I sent Lisa to call the paramedics while
I ran up to check on Josh and the driver. The
driver turned out to be completely shit faced and
only had a bruise from his airbag deploying.
Josh had cuts from the windshield and a clearly
broken leg.

Not knowing what else to do, I made him
stay still until the paramedics could assess him
for spinal injuries. I stayed there, with one
hand on his shoulder, introducing myself and
talking about all kinds if inane shit like
classes and how well the Dodgers were doing that
year just to keep him still.

God, what a place to meet someone. At a
freak car accident. When the paramedics got
there, they pressed me into service, asking me
what happened, handing me the I.V. bag to hold
and getting me to help lift the backboard onto
the stretcher. There were about seven injuries
all told from that incident, and the school only
had two ambulances. They took Josh and me and
one of the giggling girls who got hit with a sign
that fell when the car hit the building in the
first ambulance.

They braced his leg in the ambulance.
Gave him some kind of pain shot, warned him it
would hurt like hell and jerked and jammed it
around. I don't know what possessed me, but I
took his hand. Held his hand while they did it.
Just so he wouldn't be alone I guess.

His leg was a mess. They had to put pins
in it and stuff for a while. I remember that I'd
go visit him in the hospital every other day or
so. I was never sure why I couldn't just walk
away from him, but I couldn't. When he was
finally released from the hospital he had this
huge metal brace and crutches and the whole nine
yards. It turned out that he lived about three
blocks from me in one of the apartment complexes
not far from my building. So I started giving
him a ride to and from campus each day. He felt
bad, of course, so he insisted on making it up to
me. I told him not to be silly, but Josh will
be… Josh. So I let him buy lunch each Friday,
since we both finished classes at one.

Hell of a way to start a friendship.

Hell of a way to end one too.

I derailed that train of thought as fast
as I could. He survived that; he'll survive
this. When we'd been in the emergency room that
first time, they'd put us in the same room. He
was on more morphine than most of the critical
ward and finally feeling no pain of his own.

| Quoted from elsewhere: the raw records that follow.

Lemma EncodePadded16_writes host v : 0 <= v < 10000000000000000 -> writes (EncodePadded16 host v) (dec_text (padded 10 16 v)) 16.
Proof.
  intros H. assert (W32 : forall x, 0 <= x < 4294967296 -> wrapu 32 x = x) by (intros; apply wrapu_small; assumption).
  change (padded 10 16 v) with (padded 10 (8 + 8) v). rewrite (padded_app 10), dec_text_app by lia.
  rewrite <- (padded_mod 10 ltac:(lia) 8 v). change (10 ^ Z.of_nat 8) with 100000000.
  eapply writes_ext; [|apply (writes_then_eight host _ _ 8 (v mod 100000000) (writes_eight host (v / 100000000) ltac:(zlia)))];
    [|zlia|rewrite dec_text_length, padded_length; lia].
  intros buf pos. unfold EncodePadded16. rewrite !W32 by zlia.
  destruct (put host buf pos 8 _) as [b|]; [|reflexivity]. cbn [obind].
  destruct (put host b (pos + 8) 8 _) as [b'|]; [|reflexivity]. cbn [obind]. do 2 f_equal. lia.
Qed.

Lemma digits_length_le n x : 0 <= x < 10 ^ Z.of_nat n -> (0 < n)%nat -> (length (digits 10 x) <= n)%nat.
Proof. intros H N. exact (proj2 (padded_digits 10 ltac:(lia) n x H N)). Qed.

Lemma digits_length_pos x : 0 <= x -> (1 <= length (digits 10 x))%nat.
Proof. intros H. destruct (digits_canonical 10 ltac:(lia) x H) as (_ & C). destruct (digits 10 x); [destruct C|cbn; lia]. Qed.

(** The number as its high part and a word of eight digits. *)
Lemma digits_eight x : 100000000 <= x ->
  digits 10 x = digits 10 (x / 100000000) ++ padded 10 8 (x mod 100000000).
Proof.
  intros H. rewrite (Z.div_mod x 100000000) at 1 by lia. rewrite Z.mul_comm. change 100000000 with (10 ^ Z.of_nat 8).
  apply (digits_chunk 10); [lia| |apply Z.mod_pos_bound; reflexivity]. change (10 ^ Z.of_nat 8) with 100000000. zlia.
Qed.

(** At most eight digits are followed by what the word store leaves there. *)
Lemma EncodeFullU32_writes host n : in_u 32 n ->
  writes (EncodeFullU32 host n) (dec_text (digits 10 n)) (Nat.max 8 (length (digits 10 n))).
Proof.
  unfold in_u. change (2 ^ 32) with 4294967296. intros H. unfold EncodeFullU32. case_if; zbool; [|case_if; zbool].
  - rewrite (digits_small 10) by lia. intros buf pos L.
    pose proof (write_store buf (Z.of_nat pos) (chr "0" + n)) as W.
    rewrite W. rewrite store_spec by (cbn [length] in *; lia). cbn [obind]. eexists. split; [rewrite Nat2Z.inj_add; reflexivity|].
    split; [|apply stored_length; cbn [length] in *; lia].
    cbn [dec_text map length]. rewrite app_assoc, firstn_app, firstn_all2 by (rewrite length_app, length_firstn; cbn [length]; lia).
    rewrite length_app, length_firstn. cbn [length].
    replace (pos + 1 - _)%nat with 0%nat by (cbn [length] in *; lia). apply app_nil_r.
  - apply (writes_more _ _ 8); [|lia].
    apply (writes_stripped host 8 n); [auto|change (10 ^ Z.of_nat 8) with 100000000; lia|apply eight_text; lia|].
    now rewrite PrepareEightDigits_bytes, eight_padded by lia.
  - rewrite digits_eight, dec_text_app, length_app, padded_length by lia.
    apply (writes_more _ _ (length (dec_text (digits 10 (n / 100000000))) + 8)); [|rewrite dec_text_length; lia].
    apply writes_then_eight with (ext := 2%nat); [apply EncodeHundred_writes|..]; zlia.
Qed.

(** [f] prints [i]: its digits, touching at most the word the first group is stored with. *)
Definition prints (f : list Z -> Z -> written) (i : Z) : Prop :=
  writes f (dec_text (digits 10 i)) (Nat.max 8 (length (digits 10 i))).

Lemma EncodeFullU64_writes host i : in_u 64 i -> prints (EncodeFullU64 host i) i.
Proof.
  unfold in_u, prints. change (2 ^ 64) with 18446744073709551616. intros H.
  assert (W32 : forall x, 0 <= x < 4294967296 -> wrapu 32 x = x) by (intros; apply wrapu_small; assumption).
  unfold EncodeFullU64. case_if; zbool; [apply EncodeFullU32_writes; unfold in_u; change (2 ^ 32) with 4294967296; lia|].
  rewrite (digits_eight i), dec_text_app, length_app, padded_length by lia.
  pose proof (digits_length_pos (i / 100000000) ltac:(zlia)).
  eapply writes_more; [|rewrite <- (dec_text_length (digits 10 (i / 100000000))); apply Nat.le_max_r].
  case_if; zbool.
  - eapply writes_ext; [|apply (writes_then_eight host (EncodeFullU32 host (i / 100000000)) _ (Nat.max 8 (length (digits 10 (i / 100000000)))))].
    + intros buf pos. rewrite !W32 by zlia. now destruct (EncodeFullU32 _ _ _ _) as [[b q]|].
    + apply EncodeFullU32_writes. unfold in_u. change (2 ^ 32) with 4294967296. zlia.
    + zlia.
    + rewrite dec_text_length. lia.
  - rewrite (digits_eight (i / 100000000)), dec_text_app by zlia.
    assert (T : writes (EncodeTenThousand host (i / 100000000 / 100000000)) (dec_text (digits 10 (i / 100000000 / 100000000))) 4)
      by (apply EncodeTenThousand_writes; zlia).
    pose proof (writes_then_eight host _ _ 4 (i / 100000000 mod 100000000) T ltac:(zlia) ltac:(lia)) as M.
    eapply writes_ext; [|apply (writes_then_eight host _ _ _ (i mod 100000000) M ltac:(zlia))].
    + intros buf pos. rewrite !W32 by zlia. destruct (EncodeTenThousand _ _ _ _) as [[b q]|]; [|reflexivity]. cbn [obind].
      now destruct (put host b q 8 _).
    + rewrite length_app, !dec_text_length, padded_length. lia.
Qed.

Lemma digits_sixteen x : 10000000000000000 <= x ->
  digits 10 x = digits 10 (x / 10000000000000000) ++ padded 10 16 (x mod 10000000000000000).
Proof.
  intros H. rewrite (Z.div_mod x 10000000000000000) at 1 by lia. rewrite Z.mul_comm. change 10000000000000000 with (10 ^ Z.of_nat 16).
  apply (digits_chunk 10); [lia| |apply Z.mod_pos_bound; reflexivity]. change (10 ^ Z.of_nat 16) with 10000000000000000. zlia.
Qed.

Lemma prints_then_16 host f i v x : prints f i -> 0 <= v < 10000000000000000 -> 1 <= i -> x = i * 10000000000000000 + v ->
  prints (fun buf pos => do (buf, pos) <- f buf pos; EncodePadded16 host v buf pos) x.
Proof.
  unfold prints. intros W H I ->. rewrite digits_sixteen by zlia.
  rewrite Z.div_add_l, (Z.div_small v), Z.add_0_r by lia. rewrite Z.add_comm, Z.mod_add, Z.mod_small by lia.
  rewrite dec_text_app, length_app, padded_length.
  eapply writes_more; [exact (writes_seq _ _ _ _ _ _ W (EncodePadded16_writes host v H))|]. rewrite dec_text_length. lia.
Qed.

Lemma Low64_small a : uint128_ok a -> uval a < 2 ^ 64 -> in_u 64 (Uint128Low64 a) /\ Uint128Low64 a = uval a.
Proof. destruct a. unfold uint128_ok, uval, in_u. cbn. intros. lia. Qed.

Lemma EncodeFullU128_writes host i : uint128_ok i -> prints (EncodeFullU128 host i) (uval i).
Proof.
  intros Hi. unfold EncodeFullU128. case_if; zbool.
  { destruct (Low64_small i Hi) as (L & <-); [destruct i; unfold uint128_ok, uval, in_u in *; cbn in *; lia|].
    now apply EncodeFullU64_writes. }
  set (k := U.of_unsigned 10000000000000000).
  destruct (U_of_unsigned_val 10000000000000000) as (Kok & Kv); [unfold in_u; change (2 ^ 64) with 18446744073709551616; lia|]. fold k in Kok, Kv.
  assert (Big : 18446744073709551616 <= uval i < 2 ^ 128)
    by (destruct i; unfold uint128_ok, uval, in_u in *; cbn in *; lia).
  change (2 ^ 128) with 340282366920938463463374607431768211456 in Big.
  destruct (U_divmod_val i k Hi Kok ltac:(lia)) as (Qok & Rok & Q & R). fold (U_div i k) (U_mod i k) in *.
  destruct (U_divmod_val (U_div i k) k Qok Kok ltac:(lia)) as (Qok' & Rok' & Q' & R').
  fold (U_div (U_div i k) k) (U_mod (U_div i k) k) in *. rewrite Kv in *.
  assert (P64 : 2 ^ 64 = 18446744073709551616) by reflexivity.
  destruct (Low64_small _ Rok ltac:(rewrite R; zlia)) as (_ & EL).
  destruct (Low64_small _ Rok' ltac:(rewrite R', Q; zlia)) as (IM & EM).
  rewrite EL, R. rewrite EM in IM |- *. rewrite R', Q in *.
  destruct (U_of_unsigned_val 0) as (Zok & Zv); [unfold in_u; rewrite P64; lia|].
  rewrite (U_eqb_val _ _ Qok' Zok), Zv, Q'. case_if; zbool.
  - apply (prints_then_16 host _ (uval i / 10000000000000000 mod 10000000000000000));
      [now apply EncodeFullU64_writes|zlia|zlia|zlia].
  - destruct (Low64_small _ Qok' ltac:(rewrite Q'; zlia)) as (IH & EH). rewrite EH in IH |- *. rewrite Q' in *.
    pose proof (prints_then_16 host _ _ (uval i / 10000000000000000 mod 10000000000000000) (uval i / 10000000000000000)
      (EncodeFullU64_writes host _ IH) ltac:(zlia) ltac:(zlia) ltac:(zlia)) as M.
    eapply writes_ext; [|apply (prints_then_16 host _ _ (uval i mod 10000000000000000) (uval i) M); zlia].
    intros buf pos. cbv beta. now destruct (EncodeFullU64 _ _ _ _) as [[b q]|].
Qed.

(** ** The interface *)

(** The text of an integer: its sign and its digits, without leading zeros. *)
Definition int_text (i : Z) : list Z := (if i <? 0 then [chr "-"] else []) ++ dec_text (digits 10 (Z.abs i)).

(** [w] is a buffer that starts with [text] and a NUL, and the position of the NUL. *)
Definition holds_text (size : nat) (w : written) (text : list Z) : Prop :=
  exists buf, w = Some (buf, Z.of_nat (length text)) /\ firstn (S (length text)) buf = text ++ [0] /\ length buf = size.

Lemma terminate_spec f i buf pos : prints f i -> (pos + Nat.max 8 (S (length (digits 10 i))) <= length buf)%nat ->
  exists buf', terminate (f buf (Z.of_nat pos)) = Some (buf', Z.of_nat (pos + length (digits 10 i))) /\
  firstn (S (pos + length (digits 10 i))) buf' = firstn pos buf ++ dec_text (digits 10 i) ++ [0] /\ length buf' = length buf.
Proof.
  intros W L. destruct (W buf pos ltac:(lia)) as (b & E & F & Lb). rewrite dec_text_length in E, F. unfold terminate. rewrite E. cbn [obind].
  rewrite write_store, store_spec by (cbn [length]; lia). cbn [obind]. eexists. split; [reflexivity|].
  split; [|rewrite stored_length by (cbn [length]; lia); exact Lb].
  rewrite F, app_assoc, firstn_app.
  rewrite firstn_all2 by (rewrite !length_app, dec_text_length, length_firstn; cbn [length]; lia).
  rewrite !length_app, dec_text_length, length_firstn. cbn [length].
  replace (S (pos + length (digits 10 i)) - _)%nat with 0%nat by lia. now rewrite firstn_O, app_nil_r, <- app_assoc.
Qed.

Lemma unsigned_text f i buf : prints f i -> 0 <= i -> (Nat.max 8 (S (length (digits 10 i))) <= length buf)%nat ->
  holds_text (length buf) (terminate (f buf 0)) (int_text i).
Proof.
  intros W H L. destruct (terminate_spec f i buf 0 W L) as (b & E & F & Lb). exists b.
  unfold int_text. rewrite (proj2 (Z.ltb_ge i 0)), Z.abs_eq, app_nil_l, dec_text_length by lia. auto.
Qed.

Lemma signed_text f i buf : prints f (- i) -> i < 0 -> (S (Nat.max 8 (S (length (digits 10 (- i))))) <= length buf)%nat ->
  holds_text (length buf) (do buf <- write buf 0 (chr "-"); terminate (f buf 1)) (int_text i).
Proof.
  intros W H L. destruct buf as [|c buf]; [cbn [length] in L; lia|]. cbn [length] in *.
  change (write (c :: buf) 0 (chr "-")) with (Some (chr "-" :: buf)). cbn [obind].
  destruct (terminate_spec f (- i) (chr "-" :: buf) 1 W ltac:(cbn [length]; lia)) as (b & E & F & Lb). exists b.
  unfold int_text. rewrite (proj2 (Z.ltb_lt i 0)), Z.abs_neq, length_app, dec_text_length by lia. cbn [length]. auto.
Qed.

Lemma magnitude w i : 0 < w -> in_s w i -> i < 0 -> wrapu w (0 - wrapu w i) = - i.
Proof.
  intros Hw H N. unfold in_s in H. rewrite (wrapu_eq w (0 - wrapu w i) (- i) (-1)); [|lia|].
  - apply wrapu_small. assert (2 ^ (w - 1) < 2 ^ w) by (apply Z.pow_lt_mono_r; lia). lia.
  - unfold wrapu. assert (P : 2 ^ w = 2 * 2 ^ (w - 1)) by (rewrite <- Z.pow_succ_r by lia; f_equal; lia).
    rewrite <- (Z.mod_unique i (2 ^ w) (-1) (i + 2 ^ w)); lia.
Qed.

They poured what they insisted was betadine, but
felt more like citric acid on my cuts and cleaned
them out, and he called me names. Made me laugh.
I should have been pissed at some guy I didn't
know making fun of me as they cleaned small rocks
and bits of glass out of my skin, but I couldn't
be. I just kept laughing. His leg ended up
being broken in three places, but he was making
me laugh to get over a few little cuts, only one
of which even left a scar.

I didn't know I loved him back then. But
I did. It was different. It wasn't at all
sexual. I had Lisa and I was happy with her. I
loved being with Lisa in every sense of the word.
But the time I spent eating cold pizza and
drinking beer with Josh while we poured over our
textbooks or threw popcorn at the t.v. screen (we
gave up on the theater) were really great too. I
missed him horribly when I headed back to
Princeton in August.

I never realized that it was more than
just missing a good friend. I had friends. Lots
of them. But I still found myself picking up the
phone on the weekends Lisa went home to New York
to see what he was up to, if he could get away or
if I should jump on a train to (where's Yale) and
later D.C. Which was great for a while. We saw
each other every few months, but then I was
getting ready for the Bar and he was getting more
involved in things on Capital Hill.

We kept in touch. E-mails almost every
day, birthday cards and Christmas presents. We
didn't see each other much though and I missed
him. I was floored when I heard he was standing
in my office at Gage Whitney. It had been almost
two years since I'd seen him last. And that time
was because he drafted me into some damn bike
ride across the state of Iowa. He'd taken up
bike riding as part of his physical therapy and
decided this Ragbride thing was a good idea for
both of us. I've almost forgiven him for the way
I limped and creaked for the three weeks
following that ride.

Josh was strong. He'd beat this. He had to. I needed him too much.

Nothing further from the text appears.